Although the majority of the heart develops from mesoderm (splanchnic mesoderm) near the neural plate and sides of the embryonic disk, there are also contributions from neural crest cells that help form the valves.

Three systems initially return venous blood to the primitive heart. Regardless of the source, this venous blood returns to sinus venosus. Vitelline veins return blood from the yolk sac; umbilical veins return oxygenated blood from the placenta. The left umbilical vein enlarges and passes through the embryonic liver before continuing on to become the inferior vena cava that fuses with a common chambered sinus venosus and the right atrium of the heart. Especially early in development, venous return also comes via the cardinal system. The anterior cardinals drain venous blood from the developing head region. Subcardinal veins return venous blood from the developing renal and urogenital system, while supracardinals drain the developing body wall. The anterior veins empty into the common cardinals that terminate in the sinus venosus.
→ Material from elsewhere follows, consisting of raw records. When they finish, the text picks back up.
(** * gogoGPCR: the MatrixTable filtering pipeline of [src/matrixtables.py]

    The module under study is a set of short Python functions that
    configure and sequence calls into the Hail genomics engine.  The
    development below gives

    - a data model of the engine's [MatrixTable] (rows keyed by locus and
      alleles, columns keyed by the sample id [s], one entry per cell);
    - the engine operations the pipeline calls ([filter_rows],
      [filter_cols], [filter_entries], [annotate_rows], [union_rows],
      [anti_join_cols], [sample_cols], [split_multi_hts], [import_bed]),
      following the engine's documented behaviour, including its
      three-valued (missing-aware) logic;
    - the pipeline functions themselves, one definition per Python
      function, in the order and with the guards of the source;
    - the properties of the pipeline, stated over these definitions. *)

From Stdlib Require Import ZArith QArith Qround String Ascii.
From stdpp Require Import base option list strings gmap pretty.

(** ** Python exceptions and fallible results *)

Inductive exn : Type :=
  | AttributeError (msg : string)
  | TypeError (msg : string)
  | ValueError (msg : string)
  | KeyError (key : string)
  | ExpressionException (msg : string)
  | HailException (msg : string).

(** A computation either raises or returns. *)
Definition Result (A : Type) : Type := exn + A.
(** * Parachain commitment scanner: a shallow embedding and its properties

    The development follows the [Scanner] of the relayer's package
    [parachain]: it compares the channel nonces on both sides of the bridge, walks
    the parachain backwards collecting bundle proofs, and resolves for every
    collected block the relay-chain block that included it.

    Remote procedure calls are answered by the connections held in the
    [Scanner] record; every computation returns the list of calls it issued
    together with its outcome, so that statements about which blocks are
    visited are statements about that list. *)

From Stdlib Require Import ZArith List Bool Lia Sorting.Sorted Permutation.
From Stdlib Require Ascii String.
From stdpp Require Import base gmap sets list.

Set Warnings "-clear-no-such-hyp".

Open Scope Z_scope.

(** ** Machine integers *)

(** Go's [uint64] and [uint32] arithmetic wraps around. *)
Definition wrap64 (z : Z) : Z := z mod 2 ^ 64.
Definition wrap32 (z : Z) : Z := z mod 2 ^ 32.

(** [big.Int.Uint64]: the low 64 bits of the magnitude. *)
Definition Uint64 (z : Z) : Z := Z.abs z mod 2 ^ 64.

(** ** Data carried through the scan *)

Module types.
(** [types.H256], [types.Hash] and [types.AccountID] are 32-byte arrays,
    read here as 256-bit numbers. *)
Abbreviation H256 := Z (only parsing).
Abbreviation Hash := Z (only parsing).
Abbreviation AccountID := Z (only parsing).

(** An item of [types.Digest]; only [Other] items carry auxiliary data. *)
Record DigestItem : Type := mkDigestItem {
  IsOther : bool;
  AsOther : list Z
}.

Record Header : Type := mkHeader {
  ParentHash : Hash;
  Number : Z;                      (* types.BlockNumber, a uint32 *)
  StateRoot : Hash;
  ExtrinsicsRoot : Hash;
  Digest : list DigestItem
}.

Abbreviation StorageKey := (list Z) (only parsing).
End types.

(** The auxiliary digest item: [AsCommitment.Hash] is flattened to
    [CommitmentHash]. *)
Record AuxiliaryDigestItem : Type := mkAux {
  IsCommitment : bool;
  CommitmentHash : types.H256
}.

Record BasicOutboundChannelMessageBundle : Type := mkBundle {
  Account : types.AccountID;
  Nonce : Z;                         (* types.UCompact, a big.Int *)
  Messages : list (list Z)
}.

Record BasicChannelEvent : Type := mkEvent {
  Hash : types.H256;
  Bundles : list BasicOutboundChannelMessageBundle
}.

Record MerkleProof : Type := mkMerkleProof {
  Root : types.H256;
  InnerHashes : list types.H256
}.

Record BundleProof : Type := mkBundleProof {
  Bundle : BasicOutboundChannelMessageBundle;
  Proof_ : MerkleProof
}.

Record PersistedValidationData : Type := mkValidationData {
  ParentHead : list Z;
  RelayParentNumber : Z;             (* uint32 *)
  RelayParentStorageRoot : types.Hash;
  MaxPOVSize : Z
}.

Record ProofInput : Type := mkProofInput {
  ParaID : Z;                        (* uint32 *)
  RelayBlockNumber : Z;              (* uint64 *)
  ParaHeads : list types.Header
}.
(** The same for a whole construction. *)
Lemma init_keyed (cls_name : string) (cls : list handler) (kwargs : gmap string value)
    (Inv : store -> Prop) :
  (forall p m s,
     declares cls p m -> Inv s ->
     (forall d, d ∈ depends_on m -> is_Some (_param_vals s !! d)) ->
     wp (wrapper cls_name kwargs m) s
        (fun r s' => Inv (mkStore (<[p := r]> (_param_vals s')) (attrs s') (calls s')))
        (fun _ s' => Inv s') True) ->
  Inv new_store ->
  forall s, final_store (__init__ cls_name cls kwargs) = Some s -> Inv s.
Proof.
  intros Hw H0 s Hfinal. destruct (_get_param_methods_spec cls) as [_ Hnd].
  pose proof (for_items_keyed cls_name (_get_param_methods cls) kwargs Inv Hw
                (S (length (_get_param_methods cls))) (_get_param_methods cls) new_store)
    as H.
  unfold __init__, wp in *.
  destruct (for_items _ _ _ _ _ new_store) as [r s1|e s1|]; simpl in Hfinal; [| |done];
    injection Hfinal as ->; apply H; try done; intros k m Hin; by apply dict_elem_get.
Qed.

(** A handler stored under its own name keeps [self] consistent. *)
Lemma wrapper_consistent (cls_name : string) (methods : list (string * handler))
    (kwargs : gmap string value) p m s :
  dict_get p methods = Some m -> param m = p -> consistent methods s ->
  wp (wrapper cls_name kwargs m) s
     (fun r s' => consistent methods
                    (mkStore (<[p := r]> (_param_vals s')) (attrs s') (calls s')))
     (fun _ s' => consistent methods s') True.
Proof.
  intros Hget Hp (Hva & Hac & Hck & Hnone).
  pose proof (dict_get_Some_key _ _ _ Hget) as Hkey.
  unfold wp. rewrite wrapper_unfold.
  pose proof (input_value_store cls_name kwargs m s) as Hst. unfold wp in Hst.
  destruct (input_value cls_name kwargs m s) as [val s1|e s1|];
    [subst s1|by subst s1|done].
  assert (forall k, k ∈ calls s ++ [p] -> k ∈ dict_keys methods) as Hkeys.
  { intros k [Hk|Hk]%elem_of_app; [by apply Hck|].
    by apply list_elem_of_singleton in Hk as ->. }
  assert (forall k, is_Some (attrs s !! k) -> k ∈ calls s ++ [p]) as Hold.
  { intros k Hk. apply elem_of_app. left. by apply Hac. }
  destruct (f m (attrs s) val) as [retval|]; unfold consistent, stored; simpl;
    rewrite Hp; repeat split; try done.
  - intros k. rewrite !lookup_insert_is_Some.
    intros [->|[Hne Hk]]; [by left|]. right. split; [done|]. by apply Hva.
  - intros k. rewrite lookup_insert_is_Some.
    intros [->|[Hne Hk]]; [|by apply Hold]. apply elem_of_app. right. left.
  - intros k v. destruct (decide (p = k)) as [->|Hne].
    + rewrite lookup_insert_eq. by intros [= <-].
    + rewrite lookup_insert_ne by done. apply Hnone.
Qed.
Movement of blood through the early embryonic vascular system begins as soon as the primitive heart tubes form and fuse. Contractions of the primitive heart begin early in development, as early as the initial fusion of the endothelial channels that fuse to form the heart.

The heart and the atrial tube that form the aorta develop by the compartmentalization of the primitive cardiac tube. Six separate septae are responsible for the portioning of the heart and the development of the walls of the atria and ventricles. A septum primum divides the primitive atria into left and right chambers. The septum secundum (second septum) grows along the same course of the primary septum to add thickness and strength to the partition. There are two holes in these septae through which blood passes, the foramen secundum and the foramen ovale. Specialized endocardinal tissue develops into the atrioventricular septum that separates the atrium and ventricles. The mitral and tricuspid valves also develop from the atrioventricular septum.

As development proceeds, the interventricular septum becomes large and muscular to separate the ventricles and provide strength to these high-pressure contractile chambers. The interventricular septum also has a membranous portion.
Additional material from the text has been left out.